▶ [Exercise brief] In the records below, work out how many lines hold the word "that". Report the number alone.

▶ [Excerpted data]

+-------+

(** C3.  [POST /tasks] when [insertOne] has stored the task and reports its
    [insertedId].  The task is stored under that identifier.  When the
    identifier passes [if (result.insertedId)], as every identifier the
    driver generates does, the request is answered 201 and one [taskAdded]
    goes on the wire, for every socket; both carry the same task, whose
    [_id] is the [insertedId] and whose other fields are those of the body.
    When the identifier does not pass (it is the 0, the empty string or the
    [false] that the body brought as [_id]), the request is answered 500
    "Task creation failed" and nothing goes on the wire, although the task
    is stored. *)
Theorem C3_created_task_carries_inserted_id
        (body : document) (w : world) (idv : value) (task : document) (s1 : store) :
  unique_keys body ->
  store_exec (InsertOne body) (db w) =
    (Resolved (RInsert {| insertedId := idv |} task), s1) ->
  tasks s1 = tasks (db w) ++ [("_id", idv) :: obj_delete "_id" task]
  /\ exists resp w',
       run (post_tasks body) w = (Normal resp, w')
       /\ db w' = s1
       /\ if truthy idv then
            exists payload,
              resp = {| status := 201; json := VObj payload |}
              /\ wire (io w') =
                   wire (io w) ++
                   [({| ev_name := "taskAdded"; ev_payload := VObj payload |},
                     map sid (sockets (io w)))]
              /\ obj_get "_id" payload = Some idv
              /\ (forall k, k <> "_id" -> obj_get k payload = obj_get k body)
          else
            resp = {| status := 500; json := error_body "Task creation failed" |}
            /\ wire (io w') = wire (io w).
Proof.
  intros U E. rewrite post_tasks_run, E.
  destruct (store_exec_insert_resolved E)
    as (idv' & task' & Hr & Hid & Hother & Huniq & Htasks & _).
  injection Hr as <- <-. split; [exact Htasks|].
  cbn [insertedId]. destruct (truthy idv).
  - eexists. eexists. split; [reflexivity|]. split; [reflexivity|].
    exists (obj_assign [("_id", idv)] task).
    split; [reflexivity|]. split; [reflexivity|]. split.
    + rewrite obj_get_assign by auto. rewrite Hid. reflexivity.
    + intros k N. rewrite obj_get_assign by auto. rewrite (Hother k N).
      destruct (obj_get k body); auto. cbn.
      apply String.eqb_neq in N. rewrite N. reflexivity.
  - eexists. eexists. split; [reflexivity|]. split; [reflexivity|].
    split; reflexivity.
Qed.

(** The theorem on a creation whose body brings [0] as [_id]: the task is
    stored, the answer is 500, nothing goes on the wire. *)
Lemma C3_created_task_carries_inserted_id_witness :
  let body := [("_id", VNum 0); ("title", VStr "T1")] in
  let done := run (post_tasks body) (world_one []) in
  fst (store_exec (InsertOne body) (db (world_one []))) =
    Resolved (RInsert {| insertedId := VNum 0 |} body)
  /\ tasks (db (snd done)) = [task1; body]
  /\ fst done = Normal {| status := 500; json := error_body "Task creation failed" |}
  /\ wire (io (snd done)) = wire (io (world_one [])).
Proof.
  cbv zeta. split; [reflexivity|].
  destruct (C3_created_task_carries_inserted_id
              [("_id", VNum 0); ("title", VStr "T1")] (world_one []) (VNum 0)
              [("_id", VNum 0); ("title", VStr "T1")]
              (snd (store_exec (InsertOne [("_id", VNum 0); ("title", VStr "T1")])
                               (db (world_one [])))))
    as (T & resp & w' & R & D & -> & W).
  - unfold unique_keys. cbn. repeat constructor; cbn; intuition discriminate.
  - reflexivity.
  - rewrite R. cbn [fst snd]. rewrite D, T, W. repeat split.
Defined.

(** C9, as the code has it.  [POST /tasks] stores what it is sent: when the
    request is answered 201, the collection has gained one document, whose
    fields other than [_id] are the fields of the body.  So the stored task
    has an owner email ([userEmail]) exactly when the body had one. *)
Theorem C9_stored_task_is_the_body
        (body : document) (w w' : world) (resp : response) :
  run (post_tasks body) w = (Normal resp, w') ->
  status resp = 201 ->
  exists d,
    tasks (db w') = tasks (db w) ++ [d]
    /\ (forall k, k <> "_id" -> obj_get k d = obj_get k body)
    /\ has_key "userEmail" d = has_key "userEmail" body.
Proof.
  rewrite post_tasks_run.
  destruct (store_exec (InsertOne body) (db w)) as [r s1] eqn:E.
  destruct r as [[res task|res|found|res]|e];
    try (intros R S; injection R as <- _; discriminate S).
  destruct (store_exec_insert_resolved E)
    as (idv & task' & Hr & Hid & Hother & _ & Htasks & _).
  injection Hr as -> ->. cbn [insertedId].
  destruct (truthy idv);
    intros R S; injection R as <- <-; [|discriminate S].
  exists (("_id", idv) :: obj_delete "_id" task').
  assert (forall k, k <> "_id" ->
            obj_get k (("_id", idv) :: obj_delete "_id" task') =
            obj_get k body) as F.
  { intros k N. cbn. apply String.eqb_neq in N. rewrite N.
    apply String.eqb_neq in N.
    rewrite obj_get_delete_other by exact N. apply Hother. exact N. }
  split; [exact Htasks|]. split; [exact F|].
  unfold has_key. rewrite F by discriminate. reflexivity.
Qed.

(** The theorem on the creation of a task that names its owner. *)
Lemma C9_stored_task_is_the_body_witness :
  let body := [("userEmail", VStr "a@x.com"); ("title", VStr "T1")] in
  let done := run (post_tasks body) world_empty in
  exists d,
    tasks (db (snd done)) = tasks (db world_empty) ++ [d]
    /\ (forall k, k <> "_id" -> obj_get k d = obj_get k body)
    /\ has_key "userEmail" d = has_key "userEmail" body.
Proof.
  cbv zeta.
  apply (C9_stored_task_is_the_body
           [("userEmail", VStr "a@x.com"); ("title", VStr "T1")] world_empty
           (snd (run (post_tasks [("userEmail", VStr "a@x.com");
                                  ("title", VStr "T1")]) world_empty))
           {| status := 201;
              json := VObj [("_id", VOid 1); ("userEmail", VStr "a@x.com");
                            ("title", VStr "T1")] |}).
  - reflexivity.
  - reflexivity.
Defined.
(** X18. What the content script sends for a chat line.  The message
    is the text of the message body (of the line without names, badges,
    time and buttons when the body is missing or blank) trimmed, less
    a colon at its head and the white space around it, with each run of
    white space replaced by one space, and trimmed again: it has single
    spaces for all its white space, and the other code units of the
    text, less that colon, in their order.  The name is the
    text of the name (from the nested span when it has one that is not
    blank) trimmed, less one @ at its head, and Anonymous when the line
    shows no name or a blank one.  The colour is the colour set on the
    element, else its computed colour, and #9147ff when there is no
    element; it is never empty.  The time is the trimmed time of the
    line, and the local time when the line shows none or a blank
    one. *)
Theorem extracted_message_is_clean (chatLine : ChatLineRead) :
  let data := extractMessageData chatLine in
  (message data =
     String_trim (normalize_whitespace
                    (strip_leading_colon (String_trim (message_source chatLine))))
   /\ trimmed (message data) /\ single_spaced (message data)
   /\ visible (message data) =
      match visible (message_source chatLine) with
      | c :: rest => if c =? colon then rest else c :: rest
      | [] => []
      end)
  /\ (trimmed (username data)
      /\ username data =
         if decide (String_trim (username_source chatLine) = []) then js "Anonymous"
         else String_trim (strip_at_sign (String_trim (username_source chatLine))))
  /\ (userColor data ≠ []
      /\ (or_else (seventv_colorEl chatLine) (usernameEl chatLine) = None ->
          userColor data = js "#9147ff")
      /\ (forall colorEl,
            or_else (seventv_colorEl chatLine) (usernameEl chatLine) = Some colorEl ->
            userColor data =
              if decide (style_color colorEl = []) then
                if decide (computed_color colorEl = []
                           \/ computed_color colorEl = js "rgb(0, 0, 0)")
                then js "#9147ff" else computed_color colorEl
              else style_color colorEl))
  /\ (timestamp data =
        match timestampEl chatLine with
        | Some text =>
            if decide (String_trim text = []) then toLocaleTimeString chatLine
            else String_trim text
        | None => toLocaleTimeString chatLine
        end)
  /\ extractedAt data = Date_now chatLine.
Proof.
  intros data. subst data. unfold extractMessageData. cbv zeta.
  cbn [username message userColor timestamp extractedAt].
  split; [|split; [|split; [|split; [|reflexivity]]]].
  - set (body := match messageEl chatLine with
                 | Some text => String_trim text
                 | None => []
                 end).
    assert (Hsrc : match body with
                   | [] => String_trim (clone_textContent chatLine)
                   | _ :: _ => body
                   end = String_trim (message_source chatLine)).
    { subst body. unfold message_source. destruct (messageEl chatLine) as [text|].
      - destruct (decide (String_trim text = [])) as [E|E].
        + rewrite E. reflexivity.
        + destruct (String_trim text) as [|c r] eqn:Et; [contradiction|]. reflexivity.
      - reflexivity. }
    rewrite Hsrc. split; [reflexivity|]. split; [apply trim_trimmed|]. split.
    { apply trim_single_spaced. apply (replace_runs_single_spaced false). }
    rewrite visible_trim. unfold normalize_whitespace.
    rewrite visible_replace_runs, visible_strip_leading_colon, visible_trim. reflexivity.
  - split; [apply trim_trimmed|]. unfold username_source.
    destruct (usernameEl chatLine) as [el|].
    + destruct (innerUsername chatLine) as [inner|].
      * destruct (decide (String_trim inner = [])) as [E|E].
        -- rewrite E. destruct (String_trim (textContent el)) as [|c r] eqn:Et.
           ++ rewrite decide_True by reflexivity. vm_compute. reflexivity.
           ++ rewrite decide_False by discriminate. reflexivity.
        -- rewrite decide_False by exact E.
           destruct (String_trim inner) as [|c r] eqn:Et; [contradiction|]. reflexivity.
      * destruct (String_trim (textContent el)) as [|c r] eqn:Et.
        -- rewrite decide_True by reflexivity. vm_compute. reflexivity.
        -- rewrite decide_False by discriminate. reflexivity.
    + vm_compute. reflexivity.
  - split; [|split].
    + destruct (or_else _ _) as [colorEl|]; [|discriminate].
      destruct (style_color colorEl); [|discriminate].
      destruct (computed_color colorEl) as [|c computed]; [discriminate|].
      destruct (decide _); discriminate.
    + intros ->. reflexivity.
    + intros colorEl ->. destruct (style_color colorEl) as [|c r].
      * rewrite decide_True by reflexivity.
        destruct (computed_color colorEl) as [|c computed].
        -- rewrite decide_True by (left; reflexivity). reflexivity.
        -- destruct (decide (c :: computed = js "rgb(0, 0, 0)")) as [E|E].
           ++ rewrite decide_True by (right; exact E). reflexivity.
           ++ rewrite decide_False; [reflexivity|]. intros [H|H]; [discriminate|contradiction].
      * rewrite decide_False by discriminate. reflexivity.
  - destruct (timestampEl chatLine) as [text|]; [|reflexivity].
    cbn [fmap option_fmap option_map]. destruct (String_trim text) as [|c r] eqn:Et.
    + rewrite decide_True by reflexivity. reflexivity.
    + rewrite decide_False by discriminate. reflexivity.
Qed.

(** ** The further properties at concrete inputs *)

(** The worker authenticated over its first socket, at time 0. *)
Definition authenticated_world : World :=
  run accept_all (init no_settings 0) handshake_events.

(** Twenty seconds later the keepalive has sent its first ping. *)
Definition pinging_world : World :=
  run accept_all authenticated_world [TimePasses 20000; TimerFires 0].

(** Two connects in a row whose reads of the storage return late: the
    script holds the second socket, still connecting, when the first
    is identified. *)
Definition authenticated_on_a_stale_socket : World :=
  run accept_all (init no_settings 0)
      [RuntimeMessageArrives 0 CONNECT_OBS; RuntimeMessageArrives 1 CONNECT_OBS;
       TaskResumes 1; SocketOpens 0; SocketMessage 0 (Hello None); TaskResumes 2;
       TaskResumes 1; SocketMessage 0 Identified].

(** The worker whose socket has opened, with a password in the
    storage. *)
Definition opened_with_password : World :=
  run accept_all (init with_password 0)
      [RuntimeMessageArrives 0 CONNECT_OBS; TaskResumes 1; SocketOpens 0].

Lemma hello_with_challenge_witness :
  sockets opened_with_password !! 0%nat = Some OPEN
  /\ obsPassword (storage opened_with_password) = Some (js "supersecretpassword")
  /\ hd_error
       (trace (run accept_all
                   (step accept_all opened_with_password
                         (SocketMessage 0 (Hello (Some sample_authentication))))
                   [TaskResumes (length (tasks opened_with_password));
                    TaskResumes (length (tasks opened_with_password))])) =
     Some (Sent 0 (Identify 1 (Some (js "1Ct943GAT+6YQUUX47Ia/ncufilbe6+oD6lY+5kaCu4=")))).
Proof.
  assert (Hopen : sockets opened_with_password !! 0%nat = Some OPEN)
    by (vm_compute; reflexivity).
  assert (Hpw : obsPassword (storage opened_with_password) =
                Some (js "supersecretpassword"))
    by (vm_compute; reflexivity).
  split; [exact Hopen|]. split; [exact Hpw|].
  rewrite (proj2 (proj2 (hello_with_challenge accept_all opened_with_password 0
                           sample_authentication _ _ Hopen Hpw))).
  vm_compute. reflexivity.
Defined.

(** The first tick of the keepalive, due. *)
Definition first_tick_due : World := step accept_all authenticated_world (TimePasses 20000).

Lemma keepAlive_tick_pings_witness :
  timers first_tick_due !! 0%nat = Some {| deadline := 20000; kind := KeepAliveTick 1 |}
  /\ isAuthenticated first_tick_due = true
  /\ open_socket first_tick_due = Some 0%nat
  /\ trace (step accept_all first_tick_due (TimerFires 0)) =
     Sent 0 (Request (js "GetVersion") (request_id (messageRequestId first_tick_due))
                     (JObj []))
       :: trace first_tick_due.
Proof.
  assert (Hi : timers first_tick_due !! 0%nat =
               Some {| deadline := 20000; kind := KeepAliveTick 1 |})
    by (vm_compute; reflexivity).
  assert (Hauth : isAuthenticated first_tick_due = true) by (vm_compute; reflexivity).
  assert (Hopen : open_socket first_tick_due = Some 0%nat) by (vm_compute; reflexivity).
  split; [exact Hi|]. split; [exact Hauth|]. split; [exact Hopen|].
  apply (proj1 (keepAlive_tick_pings accept_all first_tick_due 0
                  {| deadline := 20000; kind := KeepAliveTick 1 |} 1 Hi eq_refl eq_refl)
               0%nat Hauth Hopen).
Defined.

(** The first ping of the keepalive, unanswered after ten seconds. *)
Definition ping_unanswered : World := step accept_all pinging_world (TimePasses 10000).

(** The first ping unanswered, and its socket closed. *)
Definition ping_unanswered_closed : World := step accept_all ping_unanswered (SocketCloses 0).

(** A refusal of the first ping by OBS. *)
Definition ping_refused : HostEvent :=
  SocketMessage 0 (RequestResponse (js "req_1") (Some (false, None)) None).

Lemma keepAlive_failure_reconnects_only_without_socket_witness :
  (pendingRequests ping_unanswered !! js "req_1" = Some KeepAlivePing
   /\ ping_fails ping_unanswered (js "req_1") (TimerFires 1)
   /\ is_Some (open_socket ping_unanswered)
   /\ reconnectAttempts (step accept_all ping_unanswered (TimerFires 1)) = 0
   /\ tasks (step accept_all ping_unanswered (TimerFires 1)) = tasks ping_unanswered)
  /\ (pendingRequests pinging_world !! js "req_1" = Some KeepAlivePing
      /\ ping_fails pinging_world (js "req_1") ping_refused
      /\ is_Some (open_socket pinging_world)
      /\ reconnectAttempts (step accept_all pinging_world ping_refused) = 0
      /\ tasks (step accept_all pinging_world ping_refused) = tasks pinging_world)
  /\ (pendingRequests ping_unanswered_closed !! js "req_1" = Some KeepAlivePing
      /\ ping_fails ping_unanswered_closed (js "req_1") (TimerFires 0)
      /\ open_socket ping_unanswered_closed = None
      /\ tasks (step accept_all ping_unanswered_closed (TimerFires 0)) =
         tasks ping_unanswered_closed
           ++ [ConnectAfterStorage (obsUrl (storage ping_unanswered_closed))]
      /\ autoReconnect (step accept_all ping_unanswered_closed (TimerFires 0)) = true).
Proof.
  split; [|split].
  - assert (Hp : pendingRequests ping_unanswered !! js "req_1" = Some KeepAlivePing)
      by (vm_compute; reflexivity).
    assert (Hf : ping_fails ping_unanswered (js "req_1") (TimerFires 1)).
    { left. exists 1%nat, {| deadline := 30000; kind := RequestTimeout (js "req_1") |}.
      repeat split; vm_compute; reflexivity. }
    assert (Ho : is_Some (open_socket ping_unanswered)) by (vm_compute; eauto).
    destruct (keepAlive_failure_reconnects_only_without_socket
                accept_all ping_unanswered (js "req_1") (TimerFires 1) Hp Hf)
      as (_ & Hattempts & _ & _ & Hstays & _).
    split; [exact Hp|]. split; [exact Hf|]. split; [exact Ho|].
    split; [exact Hattempts|exact (proj1 (Hstays Ho))].
  - assert (Hp : pendingRequests pinging_world !! js "req_1" = Some KeepAlivePing)
      by (vm_compute; reflexivity).
    assert (Hf : ping_fails pinging_world (js "req_1") ping_refused).
    { right. exists 0%nat, None, None. split; [reflexivity|]. vm_compute. reflexivity. }
    assert (Ho : is_Some (open_socket pinging_world)) by (vm_compute; eauto).
    destruct (keepAlive_failure_reconnects_only_without_socket
                accept_all pinging_world (js "req_1") ping_refused Hp Hf)
      as (_ & Hattempts & _ & _ & Hstays & _).
    split; [exact Hp|]. split; [exact Hf|]. split; [exact Ho|].
    split; [exact Hattempts|exact (proj1 (Hstays Ho))].
  - assert (Hp : pendingRequests ping_unanswered_closed !! js "req_1" = Some KeepAlivePing)
      by (vm_compute; reflexivity).
    assert (Hf : ping_fails ping_unanswered_closed (js "req_1") (TimerFires 0)).
    { left. exists 0%nat, {| deadline := 30000; kind := RequestTimeout (js "req_1") |}.
      repeat split; vm_compute; reflexivity. }
    assert (Ho : open_socket ping_unanswered_closed = None) by (vm_compute; reflexivity).
    destruct (keepAlive_failure_reconnects_only_without_socket
                accept_all ping_unanswered_closed (js "req_1") (TimerFires 0) Hp Hf)
      as (_ & _ & _ & _ & _ & Hconnects).
    split; [exact Hp|]. split; [exact Hf|]. split; [exact Ho|]. exact (Hconnects Ho).
Defined.
Lemma quantize_cents mode d :
  penny d -> Z.abs (cents d) < 10 ^ prec ->
  quantize mode d = Ok (mkDec (cents d) (-2)).
Proof.
  intros Hp Hlt. unfold penny in Hp. unfold quantize.
  destruct (Z.eqb_spec (coef d) 0) as [Hz|Hz].
  - unfold cents. rewrite Hz. reflexivity.
  - assert (Hk : 0 <= dexp d + 2) by lia.
    assert (Hc : Z.abs (cents d) = Z.abs (coef d) * 10 ^ (dexp d + 2)).
    { unfold cents. rewrite Z.abs_mul, (Z.abs_eq (10 ^ _)); [reflexivity|].
      apply Z.pow_nonneg. lia. }
    destruct (ndigits_spec (Z.abs (coef d)) (Z.abs_nonneg _)) as (N1 & N2 & _).
    rewrite Z.max_l in N2 by lia.
    assert (Hn : ndigits (Z.abs (coef d)) - 1 + (dexp d + 2) < prec).
    { apply (Z.pow_lt_mono_r_iff 10); [lia | unfold prec; lia |].
      rewrite Z.pow_add_r by lia.
      eapply Z.le_lt_trans; [|exact Hlt]. rewrite Hc.
      apply Z.mul_le_mono_nonneg_r; [apply Z.pow_nonneg; lia | exact N2]. }
    destruct (Z.ltb_spec prec (dexp d + ndigits (Z.abs (coef d)) + 2)); [lia|].
    destruct (Z.leb_spec (-2) (dexp d)); [|lia].
    fold (cents d).
    destruct (Z.ltb_spec prec (ndigits (Z.abs (cents d)))) as [Hbad|]; [|reflexivity].
    assert (ndigits (Z.abs (cents d)) <= prec).
    { apply ndigits_le; unfold prec in *; lia. }
    lia.
Qed.

Lemma penny_zero : penny zero.
Proof. unfold penny. simpl. lia. Qed.

Lemma cents_zero : cents zero = 0.
Proof. reflexivity. Qed.

Lemma money_limit_lt : 2 * money_limit < 10 ^ prec.
Proof. vm_compute. reflexivity. Qed.

(** ** Dictionaries of whole cents *)

Lemma get_default_view d k :
  penny_dict d ->
  penny (get_default d k zero) /\
  cents (get_default d k zero) = get_default (cents_dict d) k 0.
Proof.
  unfold get_default. induction d as [|[k' v] d IH]; intros Hp; simpl.
  - split; [apply penny_zero | reflexivity].
  - inversion Hp; subst. destruct (String.eqb k' k); [split; [assumption | reflexivity]|].
    apply IH. assumption.
Qed.

Lemma get_default_bounded (P : Z -> Prop) (m : dict Z) k :
  Forall (fun kv => P (snd kv)) m -> P 0 -> P (get_default m k 0).
Proof.
  unfold get_default. intros H H0. induction m as [|[k' v] m IH]; simpl; [assumption|].
  inversion H; subst. destruct (String.eqb k' k); [assumption | now apply IH].
Qed.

+-------+

▶ [Finished exercise] 5